Figure 4. Phenotypic effects of compound 1 on alternate secretion systems.

a, Motility assays of S. typhimurium and P. aeruginosa in the absence (−) or presence (+) of 380 µM of compound 1. Bacteria were stabbed into motility plates and incubated at 37°C for 6 hours. The diameter of the ring was measured for three independent replicates and the mean standard deviations are shown. b, Elastolytic activity for 18 hour culture supernatants of P. aeruginosa grown in the absence (WT; 1) or presence of 380 µM of compound 1 (compound 1; 3) was determined using elastin Congo Red as a substrate.

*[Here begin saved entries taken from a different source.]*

(** * lib_openpose_detector: the OpenPose wrapper, embedded and verified

    A shallow embedding of [lib_openpose_detector.py]: the parameter
    builder [_set_openpose_params], the detector session
    ([OpenposeDetector.__init__], [detect], [save_joints_positions]) and
    the batch driver [test_openpose_on_images].

    Python strings are [string]; the [params] dict is a [gmap string PyVal];
    the calls into OpenPose, OpenCV, NumPy and the operating system are
    recorded as a trace of [Event]s, their results being read from a
    [World] of oracles. *)

From Stdlib Require Import ZArith List Ascii String DecimalString Lia.
From Stdlib Require DecimalNat.
From stdpp Require Import base option list strings gmap.

Local Open Scope string_scope.

(** ** Python string primitives used by the module *)

Module PyStr.

(** [sub in s] for two strings: [sub] occurs somewhere in [s]. *)
Fixpoint contains (sub s : string) : bool :=
  String.prefix sub s ||
  match s with
  | EmptyString => false
  | String _ s' => contains sub s'
  end.

(** [s.replace(old, new)] for a one-character [old]: every occurrence of
    the character is replaced. *)
Fixpoint replace (old : ascii) (new : string) (s : string) : string :=
  match s with
  | EmptyString => EmptyString
  | String c s' =>
      if Ascii.eqb c old then new ++ replace old new s'
      else String c (replace old new s')
  end.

Elastase activity was measured as a change in OD₄₉₅ and can be observed as an increase in the red color of the sample. As a negative control elastase activity was determined for the culture supernatant of a P. aeruginosa T2S mutant (pilD; 2). As a control for inhibition of elastase activity by the compound, compound 1 was added directly to culture supernatants from P. aeruginosa grown in the absence of compound and assayed for elastolytic activity (WT and compound 1; 4). Pictures and the corresponding OD₄₉₅ of samples are shown. c, Twitching assays of P. aeruginosa in either the absence (−) or presence (+) of 380 µM of compound 1. Bacteria were stabbed into LB plates with 1.0% agar and incubated for 2 days at room temperature. Growth media was removed and the bacteria were stained with crystal violet for better visualization.